Task item » Your reply must be the number of lines in the entries that hold the word "methodObj", and nothing else.

-- Opening Marker --

(** C4 (amended). For a document with more than one operation, [Resolve]
    with an empty target runs no operation and returns the one error
    [multiple operators without target], which names no operator.  The
    names of the operators are listed in the error returned for a target
    that is not empty and names no operation of the document: each name
    once, in the order in which the [range] over the map of the operators
    visits them, which is any order. *)
Theorem multiple_operators_need_target (fuel : nat) (s : Schema)
  (query : string) (fragments operatorsMap : gmap string Operator) :
  ParseQueryAndCheckNames query = (fragments, operatorsMap, []) ->
  (1 < size operatorsMap)%nat ->
  Resolve fuel s query EmptyString
  = Ok ("{}", ["multiple operators without target"])
  /\ (forall target : string,
        target <> EmptyString ->
        operatorsMap !! target = None ->
        Resolve fuel s query target
        = Ok ("{}",
              [target +:+ " is not a valid operator, available operators: "
               +:+ join ", " (map fst (rangeOrder Operator operatorsMap))]))
  /\ (rangeOrder Operator operatorsMap ≡ₚ map_to_list operatorsMap ->
      map fst (rangeOrder Operator operatorsMap)
      ≡ₚ map fst (map_to_list operatorsMap)
      /\ NoDup (map fst (rangeOrder Operator operatorsMap))
      /\ (forall name : string,
            name ∈ map fst (rangeOrder Operator operatorsMap)
            <-> is_Some (operatorsMap !! name))).
Proof.
  intros Hparse Hsize.
  split; [|split].
  - unfold Resolve.Resolve. rewrite Hparse. cbn [length Nat.ltb Nat.leb].
    destruct (size operatorsMap) as [|[|n]] eqn:Hn; try lia. reflexivity.
  - intros target Hne Hnone.
    unfold Resolve.Resolve. rewrite Hparse. cbn [length Nat.ltb Nat.leb].
    destruct (size operatorsMap) as [|[|n]] eqn:Hn; try lia.
    apply String.eqb_neq in Hne. rewrite Hne, Hnone. reflexivity.
  - intros Horder.
    assert (Hnames : map fst (rangeOrder Operator operatorsMap)
                     ≡ₚ map fst (map_to_list operatorsMap)).
    { apply (fmap_Permutation fst). exact Horder. }
    split; [exact Hnames|]. split.
    + rewrite Hnames. apply NoDup_fst_map_to_list.
    + intros name. rewrite Hnames. split.
      * intros Hin. apply list_elem_of_fmap in Hin.
        destruct Hin as ([k op] & -> & Hin).
        apply elem_of_map_to_list in Hin. cbn [fst]. eauto.
      * intros [op Hop]. apply list_elem_of_fmap. exists (name, op).
        split; [reflexivity|]. apply elem_of_map_to_list. exact Hop.
Qed.

End Operators.

End Host.

#[local] Abbreviation sampleCtx :=
  (MkCtx ∅ Examples.sampleSchema ∅ [] []).

(** The method [ResolveM] returns the data [data] and the error [boom]. *)
Lemma resolver_error_keeps_data_witness :
  Resolve.resolveFieldDataValue Examples.callFunc Examples.rangeOrder
    Examples.quote Examples.floatToJson Examples.roundToFloat32
    (fun _ _ _ _ => diverge) Examples.methodObj
    (MkField "m" EmptyString [] ∅) (VFunc (Some 7%nat)) 1 sampleCtx
  = Ok ((Examples.quote "data", false),
        MkCtx ∅ Examples.sampleSchema ∅ [] ["boom"]).
Proof.
  rewrite (resolver_error_keeps_data Examples.callFunc Examples.rangeOrder
             Examples.quote Examples.floatToJson Examples.roundToFloat32
             (fun _ _ _ _ => diverge) Examples.methodObj Examples.resolveM
             (MkField "m" EmptyString [] ∅) (VFunc (Some 7%nat)) 1
             sampleCtx sampleCtx sampleCtx
             [] [Examples.str "data"; VError (Some "boom")] 1 "boom"
             (Examples.str "data")).
  all: vm_compute; reflexivity.
Defined.

(** With the maximum depth 1, the query [{a{bar} b}] is entered at depth 0
    and the selection set of [a] is cut off; with the maximum depth 2 the
    selection set of [a] is entered too. *)
Lemma depth_cutoff_yields_null_witness :
  Parse.MaxDepth Parse.NewSchema = 255
  /\ Resolve.resolveSelection (fun _ _ _ _ => diverge)
       [Examples.field "bar" []] Examples.rootValue Examples.innerObj 1
       (MkCtx ∅ (Examples.schemaWithDepth 1) ∅ [] [])
     = Ok ("null", MkCtx ∅ (Examples.schemaWithDepth 1) ∅ [] [])
  /\ Resolve.resolveSelection
       (Resolve.resolveSelectionContent Examples.callFunc Examples.rangeOrder
          Examples.quote Examples.floatToJson Examples.roundToFloat32 3)
       [Examples.field "a" [Examples.field "bar" []]; Examples.field "b" []]
       Examples.rootValue Examples.rootObj 0
       (MkCtx ∅ (Examples.schemaWithDepth 1) ∅ [] [])
     = Ok ("{" +:+ Examples.key "a" +:+ "null," +:+ Examples.key "b"
           +:+ Examples.quote "x" +:+ "}",
           MkCtx ∅ (Examples.schemaWithDepth 1) ∅ [] [])
  /\ Resolve.resolveSelection (fun _ _ _ _ => ret "x")
       [] Examples.rootValue Examples.rootObj 254 sampleCtx
     = Ok ("{x}", sampleCtx)
  /\ Resolve.resolveSelectionContent Examples.callFunc Examples.rangeOrder
       Examples.quote Examples.floatToJson Examples.roundToFloat32 3
       ([] ++ SelField (MkField "a" EmptyString [Examples.field "bar" []] ∅)
           :: [Examples.field "b" []])
       Examples.rootValue Examples.rootObj 1
       (MkCtx ∅ (Examples.schemaWithDepth 1) ∅ [] [])
     = Ok (Examples.key "a" +:+ "null," +:+ Examples.key "b"
           +:+ Examples.quote "x",
           MkCtx ∅ (Examples.schemaWithDepth 1) ∅ [] [])
  /\ Resolve.resolveSelectionContent Examples.callFunc Examples.rangeOrder
       Examples.quote Examples.floatToJson Examples.roundToFloat32 3
       ([] ++ SelField (MkField "a" EmptyString [Examples.field "bar" []] ∅)
           :: [Examples.field "b" []])
       Examples.rootValue Examples.rootObj 1
       (MkCtx ∅ (Examples.schemaWithDepth 2) ∅ [] [])
     = Ok (Examples.key "a" +:+ "{" +:+ Examples.key "bar"
           +:+ Examples.quote "baz" +:+ "}," +:+ Examples.key "b"
           +:+ Examples.quote "x",
           MkCtx ∅ (Examples.schemaWithDepth 2) ∅ [] []).
Proof.
  destruct (depth_cutoff_yields_null Examples.callFunc Examples.rangeOrder
              Examples.quote Examples.floatToJson Examples.roundToFloat32)
    as (Hdefault & Hnull & Henter & Hfresh & Hfield & Hbelow).
  split; [exact Hdefault|]. split; [|split; [|split; [|split]]].
  - apply Hnull. vm_compute. discriminate.
  - rewrite Henter.
    + vm_compute. reflexivity.
    + vm_compute. split; [discriminate|reflexivity].
    + vm_compute. discriminate.
  - rewrite Hfresh.
    + reflexivity.
    + reflexivity.
    + lia.
  - rewrite (Hfield 2%nat [] [Examples.field "b" []]
               (MkField "a" EmptyString [Examples.field "bar" []] ∅)
               Examples.innerObj
               (VStruct [("Bar", Examples.str "baz")] [])).
    + vm_compute. reflexivity.
    + vm_compute. discriminate.
    + vm_compute. reflexivity.
    + left. vm_compute. reflexivity.
    + discriminate.
    + vm_compute. reflexivity.
  - rewrite (Hbelow 2%nat [] [Examples.field "b" []]
               (MkField "a" EmptyString [Examples.field "bar" []] ∅)
               Examples.innerObj Examples.innerObj
               (VStruct [("Bar", Examples.str "baz")] [])).
    + vm_compute. reflexivity.
    + vm_compute. split; [discriminate|reflexivity].
    + vm_compute. discriminate.
    + vm_compute. reflexivity.
    + left. split; vm_compute; reflexivity.
    + discriminate.
    + vm_compute. reflexivity.
Defined.

(** Under the default maximum depth, a query of 256 nested selection sets
    over a chain of nodes is answered down to the 255th and has [null]
    below, without error; a query of 255 nested selection sets is answered
    in full. *)
Lemma deep_query_cut_at_default_depth :
  Examples.resolveNodes 255 = Ok (Examples.nested 255 "null", [])
  /\ Examples.resolveNodes 254
     = Ok (Examples.nested 254
             ("{" +:+ Examples.key "v" +:+ Examples.quote "v" +:+ "}"), []).
Proof. split; vm_compute; reflexivity. Qed.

-- Closing Marker --

Reply to the exercise » 2